Even as Indians around the world celebrate the strong support to the nuclear deal in the US Congressional subcommittees last week, there is no respite for the professional worriers in New Delhi.
While the government has made it clear that only the operational parts of the bill passed are of concern, there is a lot of hand-wringing in New Delhi among officials and the opposition parties. Some of them say there is no difference between ‘‘binding’’ and ‘‘non-binding’’ parts of any bill, and that India cannot countenance any language that is ‘‘intrusive’’.
To be sure, the version of the bill passed by the House International Relations Committee talks of securing India’s support to ‘‘dissuade, isolate, and if necessary, sanction and contain Iran’’ for its efforts to acquire N-weapons.
Does this mean, India’s foreign policy has been ‘‘subjugated’’ to the US? This very question, posed by sections of the BJP and some analysts, reflects the mindset of a weak and anxious Third World nation. It also signals the enduring Indian diplomatic obsession with the ‘‘text’’, rather than the ‘‘context’’.
NO one with a sense of political realism in either Washington or New Delhi would believe India’s foreign policy can be dictated by a bill by the US Congress.
The language on Iran was the expression of concern by a key section of the Democrats in the House of Representatives who want to make sure India hears them. It has no operational bearing on either the US legislation or India’s foreign policy.
In any case, India has repeatedly said it is opposed to Iranian proliferation and has voted twice in the International Atomic Energy Agency—in September 2005 and March 2006— against Tehran.
India’s behaviour was by no means surprising. For no nation would sacrifice its own interests to defend the interest of others.
Even legally, India would be bound by what it negotiates with the US government, not what transpires in the bargaining between the Bush Administration and the US Congress.
As New Delhi negotiates the bilateral framework for nuclear cooperation, often called the 123 agreement, its diplomats are battling over every word to make sure there is no extraneous language or conditions imposed on India.
SOME in India are concerned about a provision in both the House and Senate versions of the Bill that says US nuclear cooperation will cease the moment New Delhi tests another nuclear device.
Should India be worried about it? Not really. Since May 1998, when it conducted Pokharan II, India has said it has no plans for additional nuclear tests. It was a voluntary decision; no one had asked India for it.
Whether the US will suspend nuclear cooperation would depend upon the larger geopolitical circumstances which trigger an Indian test in future. If it initiates nuclear testing without any provocation, the reaction would be harsh.
But if India were to test in response to a Chinese nuclear test, surely there is no reason for the US to suspend such cooperation.

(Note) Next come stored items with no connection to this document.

(** * mock-device: nested REPLs over a line-oriented client

    A shallow embedding of the Python package [mock_device]:

    - [parse_command.py]      : [parse_command] (on top of [shlex.split]);
    - [repl/match_based/matchers.py] : [match_on_cmd], [match_on_cmd_starts_with];
    - [repl/match_based/match_based.py] : [MatchBasedRepl.handle_command];
    - [repl/repl.py]          : [Repl.run], [exit], [exit_to_repl_class], [enter_repl];
    - [repl/command_based.py] : the [handler] and [command] decorators,
                                [CommandBasedRepl.register_handlers];
    - [client.py]             : [Client.set_echo], [readline], [prompt].

    Python objects that are shared and mutated (the REPL instances linked by
    [parent_repl], the client) live in an explicit store; coroutines are
    functions on that store whose outcome is a return, a raised exception or
    a read that is still waiting for input. *)

From Stdlib Require Import ZArith Lia Ascii.
From stdpp Require Import base list strings sorting.

(** ** Python values used by the package *)

(** A [str] is a sequence of code points below 256. *)
Definition chars (s : string) : list ascii := String.list_ascii_of_string s.
Definition str (cs : list ascii) : string := String.string_of_list_ascii cs.

(** [str.isspace] on one character: TAB, LF, VT, FF, CR, FS, GS, RS, US,
    SPACE, NEL and NBSP. *)
Definition py_isspace (c : ascii) : bool :=
  let n := Ascii.nat_of_ascii c in
  ((9 <=? n) && (n <=? 13)) || ((28 <=? n) && (n <=? 32))
  || (n =? 133) || (n =? 160).

Fixpoint lstrip_chars (cs : list ascii) : list ascii :=
  match cs with
  | c :: cs' => if py_isspace c then lstrip_chars cs' else cs
  | [] => []
  end.

Definition rstrip_chars (cs : list ascii) : list ascii :=
  rev (lstrip_chars (rev cs)).

(** [s.rstrip()] and [s.strip()] with no argument. *)
Definition rstrip (s : string) : string := str (rstrip_chars (chars s)).
Definition strip (s : string) : string :=
  str (rstrip_chars (lstrip_chars (chars s))).

(** The exceptions that the package raises or lets through. *)
Inductive exn : Type :=
| ValueError (msg : string)      (* shlex: malformed quoting *)
| IndexError (msg : string)      (* [shell_command[0]] on an empty list *)
| Exception (msg : string)       (* [raise Exception(...)] in [command] *)
| AttributeError (msg : string)  (* [getattr] of an attribute that is not there *)
| ConnectionLost (msg : string). (* a failed read on the process streams *)

(** Result of code that has no access to the session state. *)
Inductive Result (A : Type) : Type :=
| Ok (a : A)
| Err (e : exn).
Arguments Ok {A} a.
Arguments Err {A} e.

Definition res_bind {A B} (r : Result A) (k : A → Result B) : Result B :=
  match r with
  | Ok a => k a
  | Err e => Err e
  end.

(** ** [shlex.split] (Python standard library)

    [shlex.split(s)] builds [shlex(s, posix=True)], sets
    [whitespace_split = True] and [commenters = ''], and collects the
    tokens of [read_token] until it returns [None].  The lexer state
    [self.state] is [' '] (between tokens), ['a'] (inside a word), a quote
    character, or the escape character; [escapedstate] remembers where an
    escape returns to. *)
Module Shlex.

(** The double quote character. *)
Definition dquote : ascii := ascii_of_nat 34.

Definition whitespace (c : ascii) : bool :=
  match c with
  | " " | "009" | "013" | "010" => true
  | _ => false
  end%char.

Definition escape (c : ascii) : bool :=
  match c with "\" => true | _ => false end%char.

Definition quotes (c : ascii) : bool :=
  bool_decide (c = "'"%char) || bool_decide (c = dquote).

Definition escapedquotes (c : ascii) : bool :=
  bool_decide (c = dquote).

(** Where the lexer is once the escaped character has been read:
    back in a word, or back inside the quote [q]. *)
Inductive escaped_state : Type :=
| EWord
| EQuote (q : ascii).

Inductive lex_state : Type :=
| SSpace                                   (* [' '] *)
| SWord                                    (* ['a'] *)
| SQuote (q : ascii)                       (* [state in quotes] *)
| SEscape (e : ascii) (back : escaped_state). (* [state in escape] *)

Definition push (token : string) (c : ascii) : string :=
  token +:+ String c EmptyString.

(** What [read_token] hands back when it leaves its loop: [None] for an
    unquoted empty token. *)
Definition emit (token : string) (quoted : bool) : list string :=
  if negb quoted && bool_decide (token = EmptyString) then [] else [token].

IT should not be difficult for New Delhi to recognise that politics determines law, not the other way around. As India grows stronger in the coming years, and if China and the US head towards a confrontation, no one in Washington would want to antagonise New Delhi.
There is also little reason for New Delhi to lose sleep over the provision in the Senate version of the nuclear bill that bars the US from transferring plutonium reprocessing, uranium enrichment and heavy water production technologies and facilities to India.
All three technologies are crucial for the production of nuclear weapons materials. But the fact is that India has already mastered them and is not in the international market for these technologies.
AS it considers the many pinpricks that have been attached to the nuclear legislation in the House and the Senate, India should remain focused like a laser beam on the basics.
For one, there is no free lunch in world affairs. India has to give some thing to get something in return. So long as there is a balance between the two, there should be no reason for nuclear anxiety.
India needs a change of international rules and the American domestic law to acquire badly needed nuclear reactors and fuel from outside. To get there India has agreed to separate its civilian and military nuclear facilities and place the former under international safeguards.
There is nothing in the pieces of legislation approved by the House and Senate committees that threatens the basic framework of this nuclear deal.
It is often said that even paranoids have enemies. But a confident and increasingly powerful India has no reason to conjure up needless nuclear paranoia.